Installé dans les Hautes-Alpes depuis une dizaine d’années, Anthony s’est pris au jeu de l’aventure au seuil de sa porte. Il a voulu partir en voyage chez lui. Être dépaysé dans son jardin. Il est alors parti sans date de retour avec son vélo, sa toile de tente et son parapente pour découvrir ou redécouvrir les alentours, toujours sous de nouvelles couleurs selon la saison, toujours avec un nouveau point de vue en fonction des itinéraires. Un voyage entre les massifs du Dévoluy, des Écrins et de l’Ubaye.
« Au départ, j’avais juste envie de partir de mon pas de porte avec en tête quelques endroits que j’avais envie de revoir et d’autres de découvrir. L’itinéraire s’est profilé ainsi, c’est un patchwork de petits endroits coups de cœur, reliés grâce au combo. »

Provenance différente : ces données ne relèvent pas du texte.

(** * Readers of letsdata-python-examples, embedded in Rocq

    The DynamoDB table-item reader
    ([DynamoDBTableItemReader.parseDynamoDBItem]), the DynamoDB streams
    record reader ([DynamoDBStreamsRecordReader.parseRecord]), the [to_map]
    udf of the Spark mapper and the read loop of the Spark reducer. *)

From Stdlib Require Import String Ascii List Bool ZArith Arith Lia.
Import ListNotations.
Open Scope string_scope.
Set Warnings "-register-all".

(** ** Python values and exceptions *)

(** The Python values that reach the handlers: [None], ints, strs, and
    dicts with str keys (a dict is its items in insertion order). *)
Inductive pyval : Type :=
| VNone : pyval
| VInt : Z -> pyval
| VStr : string -> pyval
| VDict : list (string * pyval) -> pyval.

Definition pydict := list (string * pyval).

Definition type_name (v : pyval) : string :=
  match v with
  | VNone => "NoneType"
  | VInt _ => "int"
  | VStr _ => "str"
  | VDict _ => "dict"
  end.

(** A double-quote character. *)
Definition dq : string := String (ascii_of_nat 34) EmptyString.

(** The built-in exceptions raised by the readers, with [str(ex)]. *)
Inductive exn : Type :=
| TypeError : string -> exn
| AttributeError : string -> exn
| IndexError : string -> exn.

Definition exn_message (e : exn) : string :=
  match e with
  | TypeError m | AttributeError m | IndexError m => m
  end.

(** Computations that may raise. *)
Inductive result (A : Type) : Type :=
| Ok : A -> result A
| Raise : exn -> result A.
Arguments Ok {A} _.
Arguments Raise {A} _.

Definition bind {A B} (r : result A) (f : A -> result B) : result B :=
  match r with
  | Ok a => f a
  | Raise e => Raise e
  end.

Notation "'let!' x := r 'in' k" := (bind r (fun x => k))
  (at level 200, x name, r at level 100, k at level 200).

(** [v.values()] *)
Definition py_values (v : pyval) : result (list pyval) :=
  match v with
  | VDict d => Ok (map snd d)
  | _ => Raise (AttributeError ("'" ++ type_name v ++ "' object has no attribute 'values'"))
  end.

(** [len(v)] *)
Definition py_len (v : pyval) : result nat :=
  match v with
  | VDict d => Ok (List.length d)
  | VStr s => Ok (String.length s)
  | _ => Raise (TypeError ("object of type '" ++ type_name v ++ "' has no len()"))
  end.

(** ['|' + v]: a str on the left only concatenates with a str. *)
Definition py_str_add (s : string) (v : pyval) : result pyval :=
  match v with
  | VStr t => Ok (VStr (s ++ t))
  | _ => Raise (TypeError ("can only concatenate str (not " ++ dq ++ type_name v
                           ++ dq ++ ") to str"))
  end.

(** [a += s] for a str [s] on the right. *)
Definition py_iadd_str (a : pyval) (s : string) : result pyval :=
  match a with
  | VStr t => Ok (VStr (t ++ s))
  | _ => Raise (TypeError ("unsupported operand type(s) for +=: '" ++ type_name a
                           ++ "' and 'str'"))
  end.

(** ** The documents and the parse result *)

Inductive DocumentType := DocumentType_Document.

(** [Document(documentType, documentId, recordType, partitionKey,
    documentMetadata, documentPayload)] *)
Record Document := mkDocument {
  doc_type : DocumentType;
  doc_id : pyval;
  doc_recordType : string;
  doc_partitionKey : pyval;
  doc_metadata : pydict;
  doc_payload : pyval }.

(** The eight constructor arguments of [ErrorDoc] and [SkipDoc], in order:
    document id, reason code, partition key, two mappings (always [{}] here),
    the two context-mapping slots, and the reason text. *)
Record ErrorDoc := mkErrorDoc {
  err_documentId : pyval;
  err_code : string;
  err_partitionKey : pyval;
  err_map1 : pydict;
  err_map2 : pydict;
  err_context1 : pydict;
  err_context2 : pydict;
  err_message : string }.

Record SkipDoc := mkSkipDoc {
  skip_documentId : pyval;
  skip_code : string;
  skip_partitionKey : pyval;
  skip_map1 : pydict;
  skip_map2 : pydict;
  skip_context1 : pydict;
  skip_context2 : pydict;
  skip_message : string }.

Inductive ParsedDoc :=
| PDocument : Document -> ParsedDoc
| PSkip : SkipDoc -> ParsedDoc
| PError : ErrorDoc -> ParsedDoc.

(** [ParseDocumentResult(None, doc, status)]; the first field is always
    [None] in these readers. *)
Record ParseDocumentResult := mkParseDocumentResult {
  pdr_reserved : pyval;
  pdr_document : ParsedDoc;
  pdr_status : string }.

(** ** Identifier derivation (shared by both readers)

<<
docId : str = None
for keyValue in keys.values():
    if docId is None:
        docId = keyValue
    else:
        docId += ('|'+keyValue)
>> *)
Fixpoint docId_loop (docId : pyval) (vals : list pyval) : result pyval :=
  match vals with
  | [] => Ok docId
  | keyValue :: rest =>
      match docId with
      | VNone => docId_loop keyValue rest
      | _ =>
          let! t := py_str_add "|" keyValue in
          match t with
          | VStr s => let! d := py_iadd_str docId s in docId_loop d rest
          | _ => Raise (TypeError "unreachable")
          end
      end
  end.

Definition derive_docId (keys : pyval) : result pyval :=
  let! vals := py_values keys in docId_loop VNone vals.

(** ** [DynamoDBTableItemReader.parseDynamoDBItem]

    Logging is a side effect only and is not modelled. [uuid] is the string
    [str(uuid.uuid4())] returns when the except branch runs. *)
Definition parseDynamoDBItem_try (keys item : pyval) : result ParseDocumentResult :=
  let! docId := derive_docId keys in
  let! empty :=
    match item with
    | VNone => Ok true
    | _ => let! n := py_len item in Ok (Nat.leb n 0)
    end in
  if empty then
    Ok (mkParseDocumentResult VNone
          (PError (mkErrorDoc docId "DDB_ERROR" docId [] []
                     [("keys", keys)] [("keys", keys)] "empty record"))
          "ERROR")
  else
    Ok (mkParseDocumentResult VNone
          (PDocument (mkDocument DocumentType_Document docId "DOCUMENT" docId [] item))
          "SUCCESS").

Definition parseDynamoDBItem (tableName : string) (segmentNumber : Z)
    (keys item : pyval) (uuid : string) : ParseDocumentResult :=
  match parseDynamoDBItem_try keys item with
  | Ok r => r
  | Raise ex =>
      mkParseDocumentResult VNone
        (PError (mkErrorDoc (VStr uuid) "DDB_ERROR" (VStr uuid) [] []
                   [("keys", keys)] [("keys", keys)]
                   ("Exception - " ++ exn_message ex)))
        "ERROR"
  end.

Revenu des étoiles plein les yeux après trois semaines de voyage, il a trouvé juste sous son nez ce qu’il était parti chercher : l’émerveillement du voyage. Et fait ainsi raisonner le vers du poète Christian Bodin : « Le bout du monde et le fond du jardin contiennent la même quantité de merveilles. »
La solitude dehors me va bien.
Combo solo
Et la solitude dans tout ça ? Anthony a pris l’habitude de partir seul en montagne, il ne cache pas son côté ours, mais surtout ces moments en pleine nature lui offrent le temps de s’évader dans ses pensées et de considérer chaque élément du paysage.
« La solitude dehors me va bien. C’est quelque chose que j’apprécie en voyage. Et pourtant j’adorerais pouvoir partager tout ça avec un maximum de personnes, mais alors, est-ce que je vivrais aussi pleinement le voyage ? Je n’ai pas la réponse ! Et parfois aussi, quand on s’aventure près de chez soi, on croise des connaissances, on se retrouve pour un bout de route, un vol, un bivouac…C’est aussi ça la magie du voyage à la maison ! »
Et des récits d’aventure…
L’aventure en solitaire peut-être, mais une envie de raconter aussi ; de raconter ses paysages, les ascensions, les sensations, mais aussi parfois les difficultés ou les mésaventures… Anthony rapporte volontiers le récit de ses aventures, en mots ou en images. Son film Home Sweet Home, racontant cette aventure haute-alpine a fait le tour des festivals, attisant la curiosité des aventuriers aguerris, des locaux redécouvrant leur chez eux et des aventuriers en herbe. Il veut partager ses trouvailles et les trésors sur son chemin mais aussi dire à tous que le voyage est possible.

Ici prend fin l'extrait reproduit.